Yesterday I went online to check out the problems at the 2015 All-Russian Math Olympiad. I was stunned to discover a problem about tanks and fighter jets. I have never seen such a militarized problem before. The problem setup tells me something about the mood of people in Russia. It tells me that the mood has changed—alarmingly for the worse.

On the other hand, mathematically it was my favorite problem. So here it is.

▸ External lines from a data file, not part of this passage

(** * Mementiq repair scripts: a shallow embedding and its properties

    The repository holds three one-shot scripts that patch a generated
    TypeScript file:

    - [fix_all_syntax.py]     line by line, regular expressions;
    - [fix_empty_logs.py]     line by line, [str.replace], in-place list update;
    - [fix_json_stringify.py] whole content, [re.sub] with a callback.

    Each script is [load; transform; save].  Only the transform is modelled:
    a function from the text read to the text written.  Text is a list of
    8-bit characters; [str.lower] therefore acts on [A]-[Z] only. *)

From Stdlib Require Import Ascii String Bool Arith Lia.
From stdpp Require Import base list.

(** ** Text *)

Definition str : Type := list ascii.

Definition chars (x : string) : str := list_ascii_of_string x.
Arguments chars x%_string.

Definition nl : ascii := "010"%char.
Definition dquote : ascii := "034"%char.

(** [s.startswith(p)] *)
Fixpoint is_prefix (p s : str) : bool :=
  match p, s with
  | [], _ => true
  | _ :: _, [] => false
  | a :: p', b :: s' => Ascii.eqb a b && is_prefix p' s'
  end.

(** [sub in s] *)
Fixpoint contains (sub s : str) : bool :=
  is_prefix sub s ||
  match s with
  | [] => false
  | _ :: s' => contains sub s'
  end.

(** [s.replace(old, new)] for a non-empty [old]: the occurrences are taken
    left to right and do not overlap.  [skip] counts the characters of the
    occurrence just replaced that are still to be dropped. *)
Fixpoint replace_from (old new : str) (skip : nat) (s : str) : str :=
  match s with
  | [] => []
  | c :: s' =>
      match skip with
      | S k => replace_from old new k s'
      | O =>
          if is_prefix old s
          then new ++ replace_from old new (length old - 1) s'
          else c :: replace_from old new 0 s'
      end
  end.

Definition replace (old new s : str) : str := replace_from old new 0 s.

Definition lower_char (c : ascii) : ascii :=
  let n := nat_of_ascii c in
  if (65 <=? n) && (n <=? 90) then ascii_of_nat (n + 32) else c.

(** [s.lower()] *)
Definition lower (s : str) : str := map lower_char s.

(** [s.split(sep)] for a one-character separator *)
Fixpoint split (sep : ascii) (s : str) : list str :=
  match s with
  | [] => [[]]
  | c :: s' =>
      if Ascii.eqb c sep then [] :: split sep s'
      else match split sep s' with
           | l :: ls => (c :: l) :: ls
           | [] => [[c]]
           end
  end.

(** [sep.join(ls)] *)
Fixpoint join (sep : str) (ls : list str) : str :=
  match ls with
  | [] => []
  | l :: ls' =>
      match ls' with
      | [] => l
      | _ :: _ => l ++ sep ++ join sep ls'
      end
  end.

(** [f.readlines()]: every line keeps its terminating newline *)
Fixpoint readlines (s : str) : list str :=
  match s with
  | [] => []
  | c :: s' =>
      if Ascii.eqb c nl then [c] :: readlines s'
      else match readlines s' with
           | l :: ls => (c :: l) :: ls
           | [] => [[c]]
           end
  end.

(** [f.writelines(ls)] *)
Definition writelines (ls : list str) : str := concat ls.

(** Number of newline-separated lines of a text. *)
Definition line_count (s : str) : nat := length (split nl s).

(** ** Regular expressions

    The nine patterns of the scripts are sequences of escaped literal
    characters, greedy negated classes [[^c]*] and capturing groups
    [([^c]+)].  A pattern is the list of these items in order. *)

Inductive item : Type :=
  | Chr (c : ascii)      (* a literal character *)
  | NotStar (c : ascii)  (* [^c]*   *)
  | Group (c : ascii).   (* ([^c]+) *)

Definition regex : Type := list item.

Definition lit (x : string) : regex := map Chr (chars x).
Arguments lit x%_string.

(** A match object: [m.group(0)], the captured groups, and the text that
    follows the match. *)
Record mtch : Type := Mtch { m_text : str; m_groups : list str; m_rest : str }.

Definition m_cons (c : ascii) (m : mtch) : mtch :=
  Mtch (c :: m_text m) (m_groups m) (m_rest m).

Definition m_capture (run : str) (m : mtch) : mtch :=
  Mtch (run ++ m_text m) (run :: m_groups m) (m_rest m).

Definition m_skip (run : str) (m : mtch) : mtch :=
  Mtch (run ++ m_text m) (m_groups m) (m_rest m).

(** [m.group(n)] for [n >= 1] *)
Definition group (n : nat) (m : mtch) : str := nth (n - 1) (m_groups m) [].

(** Greedy [[^c]*] followed by the continuation [k]: one more character is
    taken first; when the rest then fails, the run stops here. The run
    consumed is returned with the result. *)
Fixpoint star (c : ascii) (k : str -> option mtch) (s : str) : option (str * mtch) :=
  match s with
  | [] => option_map (pair []) (k [])
  | x :: s' =>
      if Ascii.eqb x c then option_map (pair []) (k s)
      else match star c k s' with
           | Some (run, m) => Some (x :: run, m)
           | None => option_map (pair []) (k s)
           end
  end.

(** Greedy [[^c]+]. *)
Definition plus (c : ascii) (k : str -> option mtch) (s : str) : option (str * mtch) :=
  match s with
  | [] => None
  | x :: s' =>
      if Ascii.eqb x c then None
      else match star c k s' with
           | Some (run, m) => Some (x :: run, m)
           | None => None
           end
  end.

(** [re.match]: the pattern anchored at the start of [s], by backtracking. *)
Fixpoint match_here (p : regex) (s : str) : option mtch :=
  match p with
  | [] => Some (Mtch [] [] s)
  | Chr c :: p' =>
      match s with
      | x :: s' => if Ascii.eqb x c then option_map (m_cons x) (match_here p' s') else None
      | [] => None
      end
  | NotStar c :: p' =>
      option_map (fun rm => m_skip (fst rm) (snd rm)) (star c (match_here p') s)
  | Group c :: p' =>
      option_map (fun rm => m_capture (fst rm) (snd rm)) (plus c (match_here p') s)
  end.

(** [re.search]: the leftmost match; the text before it is returned too. *)
Fixpoint search (p : regex) (s : str) : option (str * mtch) :=
  match match_here p s with
  | Some m => Some ([], m)
  | None =>
      match s with
      | [] => None
      | x :: s' => option_map (fun pm => (x :: fst pm, snd pm)) (search p s')
      end
  end.

(** [re.sub(p, repl, s)] where [repl] is a function of the match object.
    Every pattern of the scripts starts with a literal character, so a match
    is never empty; [skip] drops the rest of a match just replaced. *)
Fixpoint sub_from (p : regex) (repl : mtch -> str) (skip : nat) (s : str) : str :=
  match s with
  | [] => []
  | x :: s' =>
      match skip with
      | S k => sub_from p repl k s'
      | O =>
          match match_here p s with
          | Some m =>
              match m_text m with
              | [] => repl m ++ x :: sub_from p repl 0 s'
              | _ :: t => repl m ++ sub_from p repl (length t) s'
              end
          | None => x :: sub_from p repl 0 s'
          end
      end
  end.

Definition re_sub (p : regex) (repl : mtch -> str) (s : str) : str :=
  sub_from p repl 0 s.

(** ** fix_all_syntax.py *)

Module FixAllSyntax.

(** console\.log\(`\$\{JSON\.stringify\(`([^`]+)`\)\} \$\{JSON\.stringify\(([^)]+)\)\}`\); *)
Definition re_double : regex :=
  lit "console.log(`${JSON.stringify(`" ++ [Group "`"] ++
  lit "`)} ${JSON.stringify(" ++ [Group ")"] ++ lit ")}`);".

(** console\.log\(`\$\{JSON\.stringify\(`([^`]+)`\)\}`\); *)
Definition re_single : regex :=
  lit "console.log(`${JSON.stringify(`" ++ [Group "`"] ++ lit "`)}`);".

(** \$\{JSON\.stringify\(`([^`]+)`\)\} *)
Definition re_strip_literal : regex :=
  lit "${JSON.stringify(`" ++ [Group "`"] ++ lit "`)}".

(** \$\{JSON\.stringify\(([^)]+)\)\} *)
Definition re_strip_expr : regex :=
  lit "${JSON.stringify(" ++ [Group ")"] ++ lit ")}".

(** The [if 'console.log(`${JSON.stringify(' in line:] block. *)
Definition fix_wrapped (line : str) : str :=
  if contains (chars "console.log(`${JSON.stringify(") line then
    if contains (chars ")} ${JSON.stringify(") line then
      match search re_double line with
      | Some (_, m) =>
          let text1 := group 1 m in
          let text2 := replace (chars "`") [] (replace (chars "`)}") [] (group 2 m)) in
          chars "      console.log(`" ++ text1 ++ chars " " ++ text2 ++ chars "`);"
      | None => line
      end
    else
      match search re_single line with
      | Some (_, m) =>
          let text := group 1 m in
          chars "      console.log(`" ++ text ++ chars "`);"
      | None => line
      end
  else line.

(** One iteration of the loop over the lines. *)
Definition fix_line (line : str) : str :=
  let line := fix_wrapped line in
  let line := re_sub re_strip_literal (group 1) line in
  let line := re_sub re_strip_expr (group 1) line in
  line.

(** The text written back, as a function of the text read. *)
Definition transform (content : str) : str :=
  let lines := split nl content in
  let fixed_lines := map fix_line lines in
  join [nl] fixed_lines.

End FixAllSyntax.

(** ** fix_empty_logs.py *)

Module FixEmptyLogs.

Definition empty_log : str := chars "console.log()".

Definition log_of (msg : string) : str :=
  chars "console.log(" ++ [dquote] ++ chars msg ++ [dquote] ++ chars ")".

Definition log_success : str := log_of "Operation completed successfully".
Definition log_error : str := log_of "Error logged".
Definition log_processing : str := log_of "Processing...".

Definition has_success_word (prev_line : str) : bool :=
  contains (chars "Found") prev_line || contains (chars "Created") prev_line
  || contains (chars "Updated") prev_line.

Definition has_error_word (prev_line : str) : bool :=
  contains (chars "error") (lower prev_line) || contains (chars "fail") (lower prev_line).

(** The body of the loop at index [i], on the list as it stands: the
    assignment [lines[i] = ...] updates the list that [lines[i-1]] is
    later read from. *)
Definition loop_body (i : nat) (lines : list str) : list str :=
  match lines !! i with
  | None => lines
  | Some line =>
      if contains empty_log line then
        if 0 <? i then
          match lines !! (i - 1) with
          | None => lines
          | Some prev_line =>
              if has_success_word prev_line then
                <[i := replace empty_log log_success line]> lines
              else if has_error_word prev_line then
                <[i := replace empty_log log_error line]> lines
              else
                <[i := replace empty_log log_processing line]> lines
          end
        else <[i := replace empty_log log_processing line]> lines
      else lines
  end.

(** [for i, line in enumerate(lines)]: [n] iterations from index [i]. *)
Fixpoint loop (n i : nat) (lines : list str) : list str :=
  match n with
  | O => lines
  | S n' => loop n' (S i) (loop_body i lines)
  end.

Definition fix_lines (lines : list str) : list str := loop (length lines) 0 lines.

(** The text written back, as a function of the text read. *)
Definition transform (content : str) : str :=
  writelines (fix_lines (readlines content)).

End FixEmptyLogs.

(** ** fix_json_stringify.py *)

Module FixJsonStringify.

(** console\.log\(`\$\{JSON\.stringify\([^)]*\)\}[^`]*`\); *)
Definition pattern : regex :=
  lit "console.log(`${JSON.stringify(" ++ [NotStar ")"] ++ lit ")}" ++
  [NotStar "`"] ++ lit "`);".

(** `([^`]+)`\)\}[^`]*` *)
Definition re_remaining : regex :=
  lit "`" ++ [Group "`"] ++ lit "`)}" ++ [NotStar "`"] ++ lit "`".

Definition fix_console_log (m : mtch) : str :=
  let text := m_text m in
  let text := re_sub (lit "${JSON.stringify(") (fun _ => []) text in
  let text := re_sub (lit ")}") (fun _ => []) text in
  let text := re_sub re_remaining (fun m => chars "`" ++ group 1 m ++ chars "`") text in
  text.

(** console\.log\(`\$\{JSON\.stringify\(`([^`]+)`\)\} \$\{JSON\.stringify\(([^)]+)\)`\)\}`\); *)
Definition re_specific : regex :=
  lit "console.log(`${JSON.stringify(`" ++ [Group "`"] ++
  lit "`)} ${JSON.stringify(" ++ [Group ")"] ++ lit ")`)}`);".

(** The text written back, as a function of the text read. *)
Definition transform (content : str) : str :=
  let fixed_content := re_sub pattern fix_console_log content in
  let fixed_content :=
    re_sub re_specific
      (fun m => chars "console.log(`" ++ group 1 m ++ chars " " ++ group 2 m ++ chars "`);")
      fixed_content in
  fixed_content.

End FixJsonStringify.

(** ** Auxiliary notions used by the proofs *)

(** Membership of a character, as a test. *)
Definition mem (c : ascii) (s : str) : bool := existsb (Ascii.eqb c) s.

(** Two texts agree when one is a prefix of the other. *)
Definition agree (a b : str) : bool := is_prefix a b || is_prefix b a.

(** [overlaps w t]: an occurrence of [w] can start inside [t] once [t] is
    followed by some text, that is, [w] agrees with a non-empty suffix
    of [t]. *)
Fixpoint overlaps (w t : str) : bool :=
  match t with
  | [] => false
  | _ :: t' => agree w t || overlaps w t'
  end.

The field is a 41 by 41 square made of square cells. A tank is camouflaged and hidden in one of the cells. A pilot flying a fighter jet above knows that the tank is there and wants to destroy it. If there is a tank in a cell, it will be hit by the shot directed at this cell. The pilot also knows that two hits are needed to destroy the tank. The tank will move to a neighboring cell immediately upon being hit, without breaking its camouflage. Other than that, the tank won’t move. What is the smallest number of shots required to guarantee that the tank is destroyed?

My favorite problem at the 2015 Moscow Olympiad was about an emperor and his wizards.

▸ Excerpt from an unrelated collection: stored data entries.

(** Reads digits and underscores; gives the value, the number of digits
    and the unread rest, or [None] at a doubled or trailing underscore. *)
Fixpoint scan_digits16 (s : string) (prev_us : bool) (acc : Z) (n : nat)
  : option (Z * nat * string) :=
  match s with
  | EmptyString => if prev_us then None else Some (acc, n, s)
  | String c s' =>
      if Ascii.eqb c "_" then
        if prev_us then None else scan_digits16 s' true acc n
      else
        match hex_digit c with
        | Some d => scan_digits16 s' false (16 * acc + d) (S n)
        | None => if prev_us then None else Some (acc, n, s)
        end
  end.

Definition invalid_literal (s : string) : exn :=
  ValueError ("invalid literal for int() with base 16: '" +:+ s +:+ "'").

Definition int16 (s : string) : result Z :=
  let '(sign, s1) := read_sign (skip_space s) in
  let s2 := skip_prefix16 s1 in
  match s2 with
  | String "_" _ => Raise (invalid_literal s)
  | _ =>
      match scan_digits16 s2 false 0 0 with
      | Some (v, S _, rest) =>
          match skip_space rest with
          | EmptyString => Ok (sign * v)
          | String _ _ => Raise (invalid_literal s)
          end
      | _ => Raise (invalid_literal s)
      end
  end.

(** [os.path.join(a, b)] on POSIX. *)
Definition ends_with_slash (s : string) : bool :=
  match String.get (String.length s - 1) s with
  | Some "/"%char => true
  | _ => false
  end.

Definition path_join (a b : string) : string :=
  match b with
  | String "/" _ => b
  | _ =>
      if negb (truthy a) || ends_with_slash a then a +:+ b
      else a +:+ "/" +:+ b
  end.

(** ** The static tables *)

(** Private Use Area for Nerd Fonts *)
Definition NERD_FONT_RANGE : string := "0xE000-0xF8FF".

(** [split_range]: [start, end = range_str.split("-")] needs exactly two
    parts; each is read by [int(_, 16)], [start] first. *)
Definition split_range (range_str : string) : result (Z * Z) :=
  match str_split "-" range_str with
  | [start; end_] =>
      s ←r int16 start;
      e ←r int16 end_;
      Ok (s, e)
  | [] | [_] =>
      Raise (ValueError
        ("not enough values to unpack (expected 2, got "
           +:+ str_of_int (Z.of_nat (List.length (str_split "-" range_str)))
           +:+ ")"))
  | _ => Raise (ValueError "too many values to unpack (expected 2)")
  end.

(** A dict display: later entries overwrite earlier ones of the same key. *)
Definition dict {V} (items : list (string * V)) : gmap string V :=
  fold_left (λ m kv, <[kv.1 := kv.2]> m) items ∅.

(** Unicode ranges for different scripts *)
Definition UNICODE_RANGES_items : list (string * string) :=
  [ ("latin", "0x20-0x7E");
    ("latin_extended", "0xA0-0xFF");
    ("cyrillic", "0x0400-0x04FF");
    ("greek", "0x0370-0x03FF");
    ("japanese", "0x3040-0x309F,0x30A0-0x30FF,0x4E00-0x9FFF");
    ("korean", "0xAC00-0xD7AF");
    ("chinese", "0x4E00-0x9FFF");
    ("devanagari", "0x0900-0x097F");
    ("emoji",
       "0x2190-0x21FF,"
    +:+ "0x2300-0x23FF,"
    +:+ "0x2500-0x257F,"
    +:+ "0x2600-0x26FF,"
    +:+ "0x1F000-0x1F02F,"
    +:+ "0x1F0A0-0x1F0FF,"
    +:+ "0x1F100-0x1F1FF,"
    +:+ "0x1F200-0x1F2FF,"
    +:+ "0x1F300-0x1F9FF,"
    +:+ "0x1FA00-0x1FA6F,"
    +:+ "0x1FA70-0x1FAFF") ].

Definition UNICODE_RANGES : gmap string string := dict UNICODE_RANGES_items.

8-10th grade. Designed by I.V. Mitrofanov. The emperor invited 2015 of his wizards to a carnival. Some of the wizards are good and others are evil. The good wizards always tell the truth, whereas the evil ones are free to say anything they want. The wizards know who is who, but the emperor does not.

During the carnival, the emperor asks every wizard a yes-or-no question. Then he expels one of the wizards from his kingdom. The expelled wizard leaves through a magic door, which allows the emperor to realize what kind of wizard s/he was. After that the emperor starts the next round of questions and expels another wizard. He continues the rounds until he decides to stop.

Prove that it is possible to expel all the evil wizards, while expelling not more than one good wizard.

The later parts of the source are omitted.